Pour fêter ses vingt-sept de mariage, Philippe a souhaité un dîner romantique, à la maison, dans la plus stricte intimité. Pourquoi pas ? L’ambiance chaude, amoureuse, câline cède cependant peu à peu le pas au désarroi de Catherine quand Philippe lui expose sa vision de leur amour : « On est les mêmes, on ne fait plus qu’un, synchronisés, jumelés », sachant tout l’un de l’autre, n’ayant plus rien à apprendre sur l’autre. Laissant parler l’avocat qu’il est, Philippe commet l’imprudence de lui proposer le jeu des deux mensonges et une vérité, pensant faire la démonstration CQFD. Pour le confondre dans son orgueil, Catherine le met au défi de trouver la vérité parmi ces trois affirmations : elle a changé de nom, elle a fait un séjour en prison, elle a eu un autre enfant. Catastrophe ! Philippe manque de trépasser de surprise ! Mais il se reprend.
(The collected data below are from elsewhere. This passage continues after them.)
Lemma rebuild_wf n : forall h, n <= length h -> (forall p i, n <= p -> child_of p i -> at_le h p i) -> MinHeap_wf (rebuild n h).
Proof.
  induction n as [|n IH]; intros h Hn Hh; cbn [rebuild]; [intros p i; apply Hh; lia|].
  apply IH; [rewrite sift_down_Permutation; lia|]. apply sift_down_order; [done|lia|lia|]. split.
  - intros p i Hp Hc Hne. apply Hh; [lia|done].
  - intros p i Hp Hc. apply child_of_lt in Hc. lia.
Qed.

Lemma MinHeap_from_wf vs : MinHeap_wf (MinHeap_from vs).
Proof.
  apply rebuild_wf; [apply Nat.div_le_upper_bound; lia|]. intros p i Hp Hc a b _ Hb. apply lookup_lt_Some in Hb.
  pose proof (Nat.div_mod (length vs) 2). pose proof (Nat.mod_upper_bound (length vs) 2). unfold child_of in Hc. lia.
Qed.

(** *** Popping everything *)

Lemma MinHeap_pops_spec fuel : forall h, length h <= fuel -> MinHeap_wf h ->
  MinHeap_pops fuel h ≡ₚ h /\ StronglySorted heap_le (MinHeap_pops fuel h).
Proof.
  induction fuel as [|fuel IH]; intros h Hl Hwf; cbn [MinHeap_pops].
  { destruct h; [by repeat constructor|cbn in Hl; lia]. }
  destruct (MinHeap_pop h) as [[v|] h'] eqn:Hp.
  - destruct (MinHeap_pop_spec _ _ _ Hwf Hp) as (Hperm & Hwf' & Hmin).
    destruct (IH h') as [Hp' Hs]; [rewrite Hperm in Hl; cbn in Hl; lia|done|].
    split; [by rewrite Hp', Hperm|]. constructor; [done|]. apply list.Forall_forall. intros w Hw.
    apply Hmin. rewrite Hperm. apply elem_of_cons. right. by rewrite <-Hp'.
  - assert (h = []) as -> by (apply MinHeap_pop_None; by rewrite Hp). by repeat constructor.
Qed.

Lemma MinHeap_drain_spec h :
  MinHeap_wf h -> MinHeap_drain h ≡ₚ h /\ StronglySorted heap_le (MinHeap_drain h).
Proof. by apply MinHeap_pops_spec. Qed.

Lemma MinHeap_wf_nil : MinHeap_wf [].
Proof. by intros p i _ a b. Qed.

Lemma MinHeap_pop_length h : length (MinHeap_pop h).2 = length h - 1.
Proof.
  destruct (MinHeap_pop_cases h) as [[-> ->]|(v & rest & h' & -> & -> & Hp)]; [done|]. apply Permutation_length in Hp.
  cbn in *. lia.
Qed.

Lemma MinHeap_pop_elem h v : v ∈ (MinHeap_pop h).2 -> v ∈ h.
Proof.
  destruct (MinHeap_pop_cases h) as [[-> ->]|(w & rest & h' & -> & -> & Hp)]; [done|]. rewrite Hp. set_solver.
Qed.

Lemma MinHeap_drain_elem h v : v ∈ MinHeap_drain h -> v ∈ h.
Proof.
  unfold MinHeap_drain. generalize (length h) as fuel. intros fuel. revert h.
  induction fuel as [|fuel IH]; intros h; cbn [MinHeap_pops]; [by intros ?%elem_of_nil|].
  pose proof (MinHeap_pop_elem h v) as Hsub. pose proof (MinHeap_pop_Some h) as Hpop.
  destruct (MinHeap_pop h) as [[w|] h']; [|by intros ?%elem_of_nil].
  intros [->|Hv%IH]%elem_of_cons; [|by apply Hsub]. destruct (Hpop w h' eq_refl) as [Hp _]. rewrite Hp. set_solver.
Qed.
End MinHeap.
Arguments MinHeap_push : simpl never.
Arguments MinHeap_pop : simpl never.
Arguments MinHeap_drain : simpl never.
Arguments MinHeap_from : simpl never.

#[export] Hint Resolve MinHeap_push_wf MinHeap_from_wf MinHeap_wf_nil : core.

(** ** [HeapBuffer] *)

Section HeapBuffer.
  Context {P : Profile}.
  Context {V K : Type} `{OrdLaws K, Countable K, Keyable V K}.

Record HeapBuffer := mkHeapBuffer {
  hb_buffer : list V;
  hb_known : gset K;
}.

Definition HeapBuffer_default : HeapBuffer := mkHeapBuffer [] ∅.
Definition HeapBuffer_peek (b : HeapBuffer) : option V := MinHeap_peek (hb_buffer b).
Definition HeapBuffer_knows_key (b : HeapBuffer) (k : K) : bool := bool_decide (k ∈ hb_known b).
Definition HeapBuffer_knows (b : HeapBuffer) (v : V) : bool := HeapBuffer_knows_key b (key v).
Definition HeapBuffer_clear (b : HeapBuffer) : HeapBuffer := mkHeapBuffer [] ∅.
Definition HeapBuffer_find_by_key (b : HeapBuffer) (k : K) : option V :=
  snd <$> list_find (fun v => key v = k) (hb_buffer b).

Definition HeapBuffer_insert (b : HeapBuffer) (v : V) : Outcome HeapBuffer :=
  debug_assert (negb (HeapBuffer_knows b v)) ;;
  Val (mkHeapBuffer (MinHeap_push (hb_buffer b) v) ({[key v]} ∪ hb_known b)).

Definition HeapBuffer_pop (b : HeapBuffer) : option V * HeapBuffer :=
  match MinHeap_pop (hb_buffer b) with
  | (None, buf) => (None, mkHeapBuffer buf (hb_known b))
  | (Some v, buf) => (Some v, mkHeapBuffer buf (hb_known b ∖ {[key v]}))
  end.

End HeapBuffer.
Arguments HeapBuffer V K {_ _}.

(** ** [CursoredHeap] and [Cursor] *)

Section CursoredHeap.
  Context {V K : Type} `{OrdLaws K, Countable K, Keyable V K}.

Record CursoredHeap := mkCursoredHeap {
  ch_heap : list V;
  ch_known : gset K;
}.

Definition CursoredHeap_default : CursoredHeap := mkCursoredHeap [] ∅.
Definition CursoredHeap_insert (h : CursoredHeap) (v : V) : CursoredHeap :=
  mkCursoredHeap (MinHeap_push (ch_heap h) v) ({[key v]} ∪ ch_known h).
Definition CursoredHeap_len (h : CursoredHeap) : N := N.of_nat (length (ch_heap h)).
Definition CursoredHeap_is_empty (h : CursoredHeap) : bool :=
  match ch_heap h with [] => true | _ => false end.
Definition CursoredHeap_knows_key (h : CursoredHeap) (k : K) : bool :=
  bool_decide (k ∈ ch_known h).
Definition CursoredHeap_knows (h : CursoredHeap) (v : V) : bool :=
  CursoredHeap_knows_key h (key v).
Il lui suffit de raisonner pour trouver, du moins le pense-t-il… Avec son associé, qui se révèle le pire des mauvais génies, il est happé dans la spirale infernale des conjectures abracadabrantes. D’autant plus avec l’apparition du jeune Samuel, visiteur de prison de son état, et de Marc, architecte de renom et père de Samuel et, accessoirement, ami de longue date de Catherine.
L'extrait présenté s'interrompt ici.